(* ===== verification/CanonLocality.v ===== *)
(** * Unrelated process trees are attested independently

    In the product of [CanonProduct] a lifetime learns of another through forks
    only.  So when no fork crosses from one set of lifetimes to the rest, the
    operations of a trace are those of its two parts, each canonicalised alone:
    no process can change what is attested of another. *)
From S2P Require Export CanonSchedule.

(** ** Whose writes a lifetime can close *)

(** Every write that the lifetime has open was opened by a lifetime in [P]. *)
Definition log_owned (P : ProcessLifetime → Prop) (g : Log) : Prop :=
  ∀ fd id, open_writes g !! fd = Some id → P id.1.
Definition owned (P : ProcessLifetime → Prop) (me : Local) : Prop :=
  log_owned P (tree me) ∧ log_owned P (external me).

Create HintDb locality discriminated.

Section ownership.
Context (P : ProcessLifetime → Prop).

Lemma log_owned_push op g : log_owned P g → log_owned P (log_push op g).
Proof. done. Qed.

Lemma log_owned_write l fd op g : P l → log_owned P g → log_owned P (log_write l fd op g).
Proof. intros Hl Hg fd' id. simpl. intros [[_ <-]|[_ Hid]]%lookup_insert_Some; [done|by eapply Hg]. Qed.

Lemma log_owned_close fd g : log_owned P g → log_owned P (log_close fd g).
Proof. intros Hg fd' id. simpl. intros [_ Hid]%lookup_delete_Some. by eapply Hg. Qed.

Lemma log_owned_inherit parent g : log_owned P parent → log_owned P g → log_owned P (log_inherit parent g).
Proof. intros Hp Hg fd id. simpl. intros [Hid|[_ Hid]]%lookup_union_Some_raw; [by eapply Hp|by eapply Hg]. Qed.

Lemma owned_tree f me : (log_owned P (tree me) → log_owned P (f (tree me))) → owned P me → owned P (on_tree f me).
Proof. intros Hf [Ht He]. split; [by apply Hf|done]. Qed.

Lemma owned_external f me :
  (log_owned P (external me) → log_owned P (f (external me))) → owned P me → owned P (on_external f me).
Proof. intros Hf [Ht He]. split; [done|by apply Hf]. Qed.

Lemma owned_tables me : owned P me →
  (∀ epoch, owned P (local_index epoch me)) ∧ (∀ epoch tool, owned P (local_tool epoch tool me)) ∧
  owned P (local_mark me).
Proof. intros [Ht He]. by repeat split. Qed.
End ownership.

Lemma owned_index P epoch me : owned P me → owned P (local_index epoch me).
Proof. intros Hm. by apply owned_tables. Qed.
Lemma owned_tool P epoch tool me : owned P me → owned P (local_tool epoch tool me).
Proof. intros Hm. by apply owned_tables. Qed.
Lemma owned_mark P me : owned P me → owned P (local_mark me).
Proof. intros Hm. by apply owned_tables. Qed.

#[export] Hint Resolve log_owned_push log_owned_write log_owned_close log_owned_inherit owned_tree owned_external
  owned_index owned_tool owned_mark : locality.

Section locality.
Context (root_process : ProcessInstance) (watch_prefixes : list string).
#[local] Abbreviation step := (product_step root_process watch_prefixes).
#[local] Abbreviation run := (run_product root_process watch_prefixes).
#[local] Abbreviation init := (initial_product root_process).

Lemma owned_step P e seen me : P (writer e) → owned P seen → owned P me →
  owned P (local_step root_process watch_prefixes e seen me).
Proof.
  intros Hw Hs Hm. destruct e; cbn [writer local_step] in *.
  - unfold local_exec. auto 8 with locality.
  - unfold local_fork. apply owned_tree; [intros; apply log_owned_inherit; [apply Hs|done]|].
    case_match; auto with locality.
  - unfold local_open. cbv zeta. repeat case_match; auto 10 with locality.
  - unfold local_close. repeat case_match; auto 10 with locality.
  - unfold local_mmap. cbv zeta. repeat case_match; auto 10 with locality.
  - unfold local_rename. cbv zeta. case_match; auto 10 with locality.
  - unfold local_unlink. cbv zeta. case_match; auto 10 with locality.
  - unfold local_exit. cbv zeta. case_match; auto 10 with locality.
Qed.

Lemma closed_output_owned P b e me id fd h : owned P me →
  closed_output root_process watch_prefixes b e me = Some (id, fd, h) → P id.1.
Proof.
  intros [Ht He]. unfold closed_output. destruct e as [| | |p f [path|] ext [o|]| | | |]; try done.
  case_bool_decide; [|done]. intros (id' & Hid & [= <- _ _])%bind_Some. destruct b; [by eapply He|by eapply Ht].
Qed.

(** ** A part of a run *)

(** [part] is the run [a] seen from the lifetimes in [D]. *)
Record part_of (D : ProcessLifetime → bool) (a part : Product) : Prop := {
  po_local l : D l = true → local_of a l = local_of part l;
  po_outputs b l n fd : D l = true → outputs_of b a !! (l, n, fd) = outputs_of b part !! (l, n, fd);
  po_owned l : owned (λ x, D x = D l) (local_of a l)
}.

Lemma outputs_of_step b a e :
  outputs_of b (step a e) =
  add_output (closed_output root_process watch_prefixes b e (local_of a (writer e))) (outputs_of b a).
Proof. by destruct b. Qed.

Lemma owned_all (D : ProcessLifetime → bool) a e : D (writer e) = D (reader e) → (∀ l, owned (λ x, D x = D l) (local_of a l)) →
  ∀ l, owned (λ x, D x = D l) (local_of (step a e) l).
Proof.
  intros Hd Ho l. rewrite local_of_step. case_decide as Hl; [subst l|done].
  apply owned_step; [done| |done]. rewrite Hd. apply Ho.
Qed.

Lemma part_step_inside (D : ProcessLifetime → bool) a part e : D (writer e) = true → D (reader e) = true →
  part_of D a part → part_of D (step a e) (step part e).
Proof.
  intros Hw Hr [Hl Hout Hown]. split.
  - intros l HD. rewrite !local_of_step, (Hl (reader e) Hr), (Hl (writer e) Hw). case_decide; [done|by apply Hl].
  - intros b l n fd HD. rewrite !outputs_of_step, (Hl (writer e) Hw).
    destruct (closed_output _ _ _ _ _) as [[k h]|]; simpl; [|by apply Hout].
    destruct (decide (k = (l, n, fd))) as [->|Hk]; [by rewrite !lookup_insert_eq|].
    rewrite !lookup_insert_ne by done. by apply Hout.
  - apply owned_all; [congruence|done].
Qed.

Lemma part_step_outside (D : ProcessLifetime → bool) a part e : D (writer e) = false → D (reader e) = false →
  part_of D a part → part_of D (step a e) part.
Proof.
  intros Hw Hr [Hl Hout Hown]. split.
  - intros l HD. rewrite local_of_step, decide_False by congruence. by apply Hl.
  - intros b l n fd HD. rewrite outputs_of_step.
    destruct (closed_output _ _ _ _ _) as [[[id f] h]|] eqn:Ho; simpl; [|by apply Hout].
    apply (closed_output_owned (λ x, D x = D (writer e))) in Ho; [|apply Hown].
    rewrite lookup_insert_ne; [by apply Hout|]. intros [= -> _]. simpl in Ho. congruence.
  - apply owned_all; [congruence|done].
Qed.

(** No fork crosses between the lifetimes in [D] and the others. *)
Definition separated (D : ProcessLifetime → bool) (events : list TracedEvent) : Prop :=
  Forall (λ e, D (writer e) = D (reader e)) events.

Lemma separated_negb (D : ProcessLifetime → bool) events : separated D events → separated (λ l, negb (D l)) events.
Proof. intros Hs. eapply Forall_impl; [exact Hs|]. intros e He. cbv beta in *. by rewrite He. Qed.

Lemma part_initial (D : ProcessLifetime → bool) : part_of D init init.
Proof.
  split; [done|done|]. intros l. unfold local_of, initial_product. simpl.
  destruct (decide (l = lifetime root_process)) as [->|Hl].
  - rewrite lookup_singleton_eq. split; intros fd id; simpl; by rewrite lookup_empty.
  - rewrite lookup_singleton_ne by done. split; intros fd id; simpl; by rewrite lookup_empty.
Qed.

Lemma part_run (D : ProcessLifetime → bool) events : separated D events →
  part_of D (run events) (run (List.filter (λ e, D (writer e)) events)).
Proof.
  intros Hs. unfold run_product. generalize (part_initial D). generalize init at 1 3. generalize init.
  induction Hs as [|e events He _ IH]; intros part a Hpart; [done|]. simpl.
  destruct (D (writer e)) eqn:Hw; simpl; apply IH.
  - by apply part_step_inside.
  - by apply part_step_outside.
Qed.

(** A lifetime without events has recorded nothing. *)
Lemma idle_entries events l : Forall (λ e, writer e ≠ l) events →
  entries (tree (local_of (run events) l)) = [] ∧ entries (external (local_of (run events) l)) = [].
Proof.
  intros Hall. assert (Heq : local_of (run events) l = local_of init l).
  { unfold run_product. generalize init. induction Hall as [|e events He _ IH]; intros a; [done|]. simpl.
    rewrite IH, local_of_step. by rewrite decide_False. }
  rewrite Heq. unfold local_of, initial_product. simpl.
  destruct (decide (l = lifetime root_process)) as [->|Hl]; [by rewrite lookup_singleton_eq|by rewrite lookup_singleton_ne].
Qed.

(** The operations of a run that lifetimes in [D] recorded. *)
Definition recorded_by (D : ProcessLifetime → bool) (a : Product) (op : CanonicalOp) : Prop :=
  ∃ l n entry, D l = true ∧
    (entries (tree (local_of a l)) !! n = Some entry ∧ op = entry_op (outputs_of false a) (l, n) entry ∨
     entries (external (local_of a l)) !! n = Some entry ∧ op = entry_op (outputs_of true a) (l, n) entry).

Lemma entry_op_ext m1 m2 id entry : (∀ fd, m1 !! (id, fd) = m2 !! (id, fd)) →
  entry_op m1 id entry = entry_op m2 id entry.
Proof. intros Hm. unfold entry_op. destruct entry.2; [|done]. by rewrite Hm. Qed.

Lemma part_recorded (D : ProcessLifetime → bool) a part op : part_of D a part → recorded_by D a op ↔ recorded_by D part op.
Proof.
  intros [Hl Hout _]. unfold recorded_by.
  split; intros (l & n & entry & HD & Hop); exists l, n, entry; (split; [done|]).
  - rewrite <- Hl by done. destruct Hop as [[? ->]|[? ->]]; [left|right]; (split; [done|]);
      apply entry_op_ext; intros fd; by apply Hout.
  - rewrite Hl by done. destruct Hop as [[? ->]|[? ->]]; [left|right]; (split; [done|]);
      apply entry_op_ext; intros fd; symmetry; by apply Hout.
Qed.

Lemma recorded_inside (D : ProcessLifetime → bool) events op :
  recorded_by D (run (List.filter (λ e, D (writer e)) events)) op ↔
  log_op (run (List.filter (λ e, D (writer e)) events)) op.
Proof.
  split.
  - intros (l & n & entry & _ & Hop). by exists l, n, entry.
  - intros (l & n & entry & Hop). destruct (D l) eqn:HD; [by exists l, n, entry|exfalso].
    destruct (idle_entries (List.filter (λ e, D (writer e)) events) l) as [Ht He].
    { apply Forall_forall. intros e [_ Hw]%list_elem_of_In%filter_In Hl. congruence. }
    rewrite Ht, He in Hop. destruct Hop as [[[=] _]|[[=] _]].
Qed.

Lemma log_op_split (D : ProcessLifetime → bool) events op : separated D events →
  log_op (run events) op ↔
  log_op (run (List.filter (λ e, D (writer e)) events)) op ∨
  log_op (run (List.filter (λ e, negb (D (writer e))) events)) op.
Proof.
  intros Hs. rewrite <- (recorded_inside D), <- (recorded_inside (λ l, negb (D l))).
  rewrite <- (part_recorded D _ _ op (part_run D events Hs)).
  rewrite <- (part_recorded (λ l, negb (D l)) _ _ op (part_run (λ l, negb (D l)) events (separated_negb D events Hs))).
  split.
  - intros (l & n & entry & Hop). destruct (D l) eqn:HD; [left|right]; exists l, n, entry; by rewrite ?HD.
  - by intros [(l & n & entry & _ & Hop)|(l & n & entry & _ & Hop)]; exists l, n, entry.
Qed.
End locality.

(** C7. Unrelated process trees do not influence each other.  If no fork crosses
    between the lifetimes that [D] picks and the others, then a trace commits to
    the operations of its two parts, each canonicalised as if it had run alone:
    what other processes do, and when, changes no operation of a tree. *)
Theorem canonicalize_events_parts `{Sha256} root_process watch_prefixes (D : ProcessLifetime → bool) events leaf :
  separated D events →
  leaf ∈ op_hash <$> canonicalize_events root_process watch_prefixes events ↔
  leaf ∈ op_hash <$> canonicalize_events root_process watch_prefixes (List.filter (λ e, D (writer e)) events) ∨
  leaf ∈ op_hash <$> canonicalize_events root_process watch_prefixes (List.filter (λ e, negb (D (writer e))) events).
Proof.
  intros Hs. rewrite !product_leaves. setoid_rewrite (log_op_split root_process watch_prefixes D events) at 1; [|done].
  split.
  - intros (op & [Hop|Hop] & ->); [left|right]; by exists op.
  - intros [(op & Hop & ->)|(op & Hop & ->)]; exists op; auto.
Qed.

Module LocalityExamples.
Import Toy RenamingExamples ScheduleExamples.

(** A compiler that another user runs in the watched directory meanwhile. *)
Definition busy_host : list TracedEvent :=
  concat (zip_with (λ e f, [e; f]) small_build (compile cc2 "b" ++ [Exit cc2 0; Exit cc2 0])).
Definition in_the_tree (l : ProcessLifetime) : bool := negb (l =?= lifetime cc2).

Lemma canonicalize_events_parts_witness :
  List.filter (λ e, in_the_tree (writer e)) busy_host = small_build ∧
  ∀ leaf, leaf ∈ op_hash <$> canonicalize_events sh ["/w"] busy_host ↔
    leaf ∈ op_hash <$> canonicalize_events sh ["/w"] small_build ∨
    leaf ∈ op_hash <$> canonicalize_events sh ["/w"] (List.filter (λ e, negb (in_the_tree (writer e))) busy_host).
Proof.
  assert (Hf : List.filter (λ e, in_the_tree (writer e)) busy_host = small_build) by (vm_compute; reflexivity).
  split; [exact Hf|]. intros leaf. rewrite <- Hf at 1.
  apply (canonicalize_events_parts sh ["/w"] in_the_tree busy_host leaf).
  apply (bool_decide_unpack (Forall _ _)). vm_compute. exact I.
Defined.
End LocalityExamples.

++++

Work through the records line by line, and once you reach the final line, report only how many held "attested".

• **OUTPUT OF THE EXERCISE**:
2